Of the lines in the data below, write out exactly those from the one holding "intros Hg. pose proof (compiled_parses" through the one holding "Hpre & Hm). rewrite Hg in Hg'. simplify_eq.", both included.
▼▼▼
(** A parsed pattern, and its glob. *)
Lemma ParsePattern_inv s p : ParsePattern s = Ok p ->
  Pattern_String p = s /\ pt_Text p <> [] /\ Forall (fun b => b ∉ [nul; newline]) (pt_Text p) /\
  match pt_g p with
  | Some g => compileGlob (pt_Text p) = Ok g
  | None => Forall (fun b => b ∉ metachars) (pt_Text p)
  end.
Proof.
  unfold ParsePattern. destruct (cutPrefix bang s) as [x1 b1] eqn:E1. destruct (cutPrefix slash b1) as [x2 b2] eqn:E2.
  destruct (cutSuffix slash b2) as [x3 b3] eqn:E3. apply cutPrefix_spec in E1, E2. apply cutSuffix_spec in E3. subst.
  destruct (decide (b3 = [])); [done|]. destruct (ContainsAny b3 [nul; newline]) eqn:Hn; [done|].
  apply ContainsAny_false in Hn. destruct (ContainsAny b3 metachars) eqn:Hm.
  - destruct (compileGlob b3) eqn:Hg; [|done]. intros. simplify_eq. done.
  - intros. simplify_eq. split_and!; [done..|]. by apply ContainsAny_false.
Qed.

Lemma compileGlob_plain t : Forall (fun b => b ∉ metachars) t -> compileGlob t = Ok (Split t).
Proof. intros H. unfold compileGlob. by rewrite compile_plain. Qed.

Lemma Split_ne s : Split s <> [].
Proof. destruct (split_loop_ne [] s) as (c & l & E). unfold Split. by rewrite E. Qed.
Lemma Split_inj s t : Split s = Split t -> s = t.
Proof. intros H. by rewrite <- (join_Split s), H, join_Split. Qed.

(** A plain text is a suffix at a component boundary exactly as the literal
    comparison says. *)
Lemma plain_suffix path text : 
  (exists pre, Split path = pre ++ Split text) <-> path = text \/ HasSuffix path ([slash] ++ text) = true.
Proof.
  rewrite HasSuffix_spec. split.
  - intros ([|c pre] & H); [left; by apply Split_inj|right]. exists (join (c :: pre)).
    rewrite <- (join_Split path), H, join_app, join_Split by (done || apply Split_ne). done.
  - intros [->|(s1 & ->)]; [by exists []|]. exists (Split s1). apply split_loop_app.
Qed.

Lemma compiled_answers p g path : compileGlob (pt_Text p) = Ok g ->
  answers (if pt_Anchored p then matchComps g (Split path) else any_tail (matchComps g) (Split path))
    (glob_selects p path).
Proof.
  intros Hg. pose proof (compiled_parses _ _ Hg) as Hps. unfold glob_selects. destruct (pt_Anchored p).
  - eapply answers_iff; [|by apply match_comps_ok]. split.
    + intros Hm. exists g, [], (Split path). split_and!; try done. apply Split_ne.
    + intros (g' & pre & tail & Hg' & Hs & _ & Hpre & Hm). rewrite Hg in Hg'. simplify_eq.
      rewrite (Hpre eq_refl) in Hs. by rewrite Hs.
  - eapply answers_iff; [|apply any_tail_ok; intros l; by apply (match_comps_ok (length g) g l Hps)]. split.
    + intros (pre & tail & Hs & Ht & Hm). by exists g, pre, tail.
    + intros (g' & pre & tail & Hg' & Hs & Ht & _ & Hm). rewrite Hg in Hg'. simplify_eq. eauto.
Qed.

Lemma plain_answers p path : Forall (fun b => b ∉ metachars) (pt_Text p) ->
  answers (if pt_Anchored p then Some (bool_decide (path = pt_Text p))
           else Some (bool_decide (path = pt_Text p) || HasSuffix path ([slash] ++ pt_Text p)))
    (glob_selects p path).
Proof.
  intros Hg. pose proof (compileGlob_plain _ Hg) as Hc. pose proof (compiled_parses _ _ Hc) as Hps.
  assert (forall tail, path_matches (Split (pt_Text p)) tail <-> tail = Split (pt_Text p)) as Hm.
  { intros tail. apply plain_path; [apply split_loop_plain; [constructor|done]|done]. }
  assert (glob_selects p path <-> exists pre, Split path = pre ++ Split (pt_Text p) /\ (pt_Anchored p = true -> pre = [])) as Hsel.
  { split.
    - intros (g & pre & tail & Hg' & Hs & _ & Hpre & Hmt). rewrite Hc in Hg'. simplify_eq.
      apply Hm in Hmt as ->. eauto.
    - intros (pre & Hs & Hpre). exists (Split (pt_Text p)), pre, (Split (pt_Text p)).
      split_and!; [done|done|apply Split_ne|done|by apply Hm]. }
  eapply answers_iff; [symmetry; exact Hsel|]. destruct (pt_Anchored p); eexists; (split; [done|]).
  - rewrite bool_decide_eq_true. split; [intros ->; by exists []|].
    intros (pre & Hs & Hpre). rewrite (Hpre eq_refl) in Hs. by apply Split_inj.
  - rewrite orb_true_iff, bool_decide_eq_true, <- plain_suffix. split; [intros (pre & Hs); by exists pre|].
    intros (pre & Hs & _). by exists pre.
Qed.

Lemma pattern_answers s p path isDir : ParsePattern s = Ok p ->
  answers (Pattern_Match p path isDir) (selects p path isDir).
Proof.
  intros H. apply ParsePattern_inv in H as (_ & _ & _ & Hg). unfold Pattern_Match, selects.
  destruct (pt_DirOnly p), isDir; cbn [andb negb]; try (apply answers_false; by intros [H _]; discriminate (H eq_refl)).
  all: destruct (decide (path = [])) as [->|Hne]; [apply answers_false; by intros (_ & ? & _)|].
  all: eapply answers_iff; [|destruct (pt_g p); [by apply compiled_answers|by apply plain_answers]].
  all: split; [by intros Hs; split; [|split]|by intros (_ & _ & ?)].
Qed.

(* ------------------------------------------------------------------ *)
(** ** Properties *)

(** C30: A parsed pattern matches without index panics, and exactly the paths
    its glob denotes: literal comparison agrees with the glob semantics, the
    runes, classes and gaps of the compiled glob are those of its syntax,
    and anchoring and directory-only restrict it. *)
Theorem Pattern_Match_spec s p path isDir :
  ParsePattern s = Ok p ->
  exists b, Pattern_Match p path isDir = Some b /\ (b = true <-> selects p path isDir).
Proof. apply pattern_answers. Qed.

Lemma ParsePatterns_all ss l : ParsePatterns ss = Ok l -> Forall2 (fun s p => ParsePattern s = Ok p) ss l.
Proof.
  revert l. induction ss as [|s ss IH]; intros l H; cbn [ParsePatterns] in H; [simplify_eq; constructor|].
  destruct (ParsePattern s) as [p|] eqn:E; [|done]. destruct (ParsePatterns ss) as [l'|]; [|done].
  unfold mret, result_ret, mbind, result_bind in H. simplify_eq. constructor; auto.
Qed.

(** In a pattern list the last pattern that selects an entry decides, an
    include keeping it and an exclude dropping it; with none the entry stays. *)
Theorem last_match_wins ss l path isDir :
  ParsePatterns ss = Ok l ->
  (PatternList_Match l path isDir = Some (MatchExclude, false) /\ Forall (fun p => ~ selects p path isDir) l) \/
  exists l1 p l2, l = l1 ++ p :: l2 /\ selects p path isDir /\ Forall (fun p => ~ selects p path isDir) l2 /\
    PatternList_Match l path isDir = Some (if pt_Include p then MatchInclude else MatchExclude, true).
Proof.
  intros H. apply ParsePatterns_all in H.
  assert (Forall (fun p => answers (Pattern_Match p path isDir) (selects p path isDir)) l) as Hl.
  { induction H; constructor; [|done]. by eapply pattern_answers. }
  clear H ss. unfold PatternList_Match. induction l as [|p l IH] using rev_ind; [left; split; [done|constructor]|].
  rewrite rev_app_distr. cbn [rev app match_rev]. apply Forall_app in Hl as [Hl Hp].
  apply Forall_cons_1 in Hp as [(b & -> & Hb) _]. cbn [mbind option_bind]. destruct b.
  - right. exists l, p, []. split_and!; [done|by apply Hb|constructor|done].
  - assert (~ selects p path isDir) as Hns by (intros Hs; by apply Hb in Hs).
    destruct (IH Hl) as [[-> Hn]|(l1 & q & l2 & -> & Hs & Hn & ->)].
    + left. split; [done|]. apply Forall_app. by repeat constructor.
    + right. exists l1, q, (l2 ++ [p]). rewrite <- app_assoc. split_and!; [done|done| |done].
      apply Forall_app. by repeat constructor.
Qed.

(** Splitting a text at its newlines. *)
Fixpoint lines (cur s : bytes) : list bytes :=
  match s with
  | [] => match cur with [] => [] | _ => [cur] end
  | b :: s => if decide (b = newline) then cur :: lines [] s else lines (cur ++ [b]) s
  end.

Lemma lines_app cur s rest : newline ∉ s -> lines cur (s ++ newline :: rest) = (cur ++ s) :: lines [] rest.
Proof.
  revert cur. induction s as [|b s IH]; intros cur Hs; cbn [app lines]; [by rewrite decide_True, app_nil_r|].
  apply not_elem_of_cons in Hs as [Hb Hs]. rewrite decide_False by done. rewrite IH by done. by rewrite <- app_assoc.
Qed.

Lemma foldl_lines acc l : foldl (fun b p => b ++ Pattern_String p ++ [newline]) acc l =
  acc ++ concat (map (fun p => Pattern_String p ++ [newline]) l).
Proof.
  revert acc. induction l as [|p l IH]; intros acc; cbn [foldl map concat]; [by rewrite app_nil_r|].
  by rewrite IH, <- app_assoc.
Qed.

Lemma no_newline p : Forall (fun b => b ∉ [nul; newline]) (pt_Text p) -> newline ∉ Pattern_String p.
Proof.
  intros Hn. unfold Pattern_String. rewrite !not_elem_of_app. split_and!.
  - destruct (pt_Include p); [by apply not_elem_of_cons; split; [|apply not_elem_of_nil]|apply not_elem_of_nil].
  - destruct (pt_Anchored p); [by apply not_elem_of_cons; split; [|apply not_elem_of_nil]|apply not_elem_of_nil].
  - intros Hin. rewrite Forall_forall in Hn. apply Hn in Hin. apply Hin. right. left.
  - destruct (pt_DirOnly p); [by apply not_elem_of_cons; split; [|apply not_elem_of_nil]|apply not_elem_of_nil].
Qed.

(** Printing a parsed pattern gives its source back, so the recorded
    pattern list, split at its newlines, parses to the same list. *)
Theorem patterns_roundtrip ss l :
  ParsePatterns ss = Ok l ->
  map Pattern_String l = ss /\ lines [] (PatternList_String l) = ss /\
  ParsePatterns (lines [] (PatternList_String l)) = Ok l.
Proof.
  intros H. pose proof (ParsePatterns_all _ _ H) as Hall.
  assert (map Pattern_String l = ss) as Hm.
  { clear H. induction Hall as [|s p ss l Hp Hall IH]; [done|]. cbn [map]. rewrite IH. f_equal.
    by apply ParsePattern_inv in Hp as [Hp _]. }
  assert (lines [] (PatternList_String l) = ss) as Hlines; [|by rewrite Hlines].
  unfold PatternList_String. rewrite foldl_lines. clear H Hm. cbn [app].
  induction Hall as [|s p ss l Hp Hall IH]; [done|]. cbn [map concat].
  apply ParsePattern_inv in Hp as (<- & _ & Hn & _). rewrite <- app_assoc. cbn [app].
  rewrite lines_app; [by rewrite IH|]. by apply no_newline.
Qed.

(* ------------------------------------------------------------------ *)
(** ** Witnesses *)

Definition sample_pattern : Pattern :=
  Eval vm_compute in match ParsePattern (lit "a/**/[^b-d]?*.tmp") with
                     | Ok p => p | Err _ => mkPattern [] false false false None end.

Lemma Pattern_Match_spec_witness :
  exists b, Pattern_Match sample_pattern (lit "z/a/q/rxyz.tmp") false = Some b /\
    (b = true <-> selects sample_pattern (lit "z/a/q/rxyz.tmp") false).
Proof. exact (Pattern_Match_spec (lit "a/**/[^b-d]?*.tmp") sample_pattern _ _ eq_refl). Defined.

Definition sample_sources : list bytes := [lit "*.tmp"; lit "!/keep.tmp"; lit "cache/"].
Definition sample_patterns : list Pattern :=
  Eval vm_compute in match ParsePatterns sample_sources with Ok l => l | Err _ => [] end.

Lemma last_match_wins_witness :
  (PatternList_Match sample_patterns (lit "keep.tmp") false = Some (MatchExclude, false) /\
   Forall (fun p => ~ selects p (lit "keep.tmp") false) sample_patterns) \/
  exists l1 p l2, sample_patterns = l1 ++ p :: l2 /\ selects p (lit "keep.tmp") false /\
    Forall (fun p => ~ selects p (lit "keep.tmp") false) l2 /\
    PatternList_Match sample_patterns (lit "keep.tmp") false =
      Some (if pt_Include p then MatchInclude else MatchExclude, true).
Proof. exact (last_match_wins sample_sources sample_patterns (lit "keep.tmp") false eq_refl). Defined.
▲▲▲
● Written answer
  intros Hg. pose proof (compiled_parses _ _ Hg) as Hps. unfold glob_selects. destruct (pt_Anchored p).
  - eapply answers_iff; [|by apply match_comps_ok]. split.
    + intros Hm. exists g, [], (Split path). split_and!; try done. apply Split_ne.
    + intros (g' & pre & tail & Hg' & Hs & _ & Hpre & Hm). rewrite Hg in Hg'. simplify_eq.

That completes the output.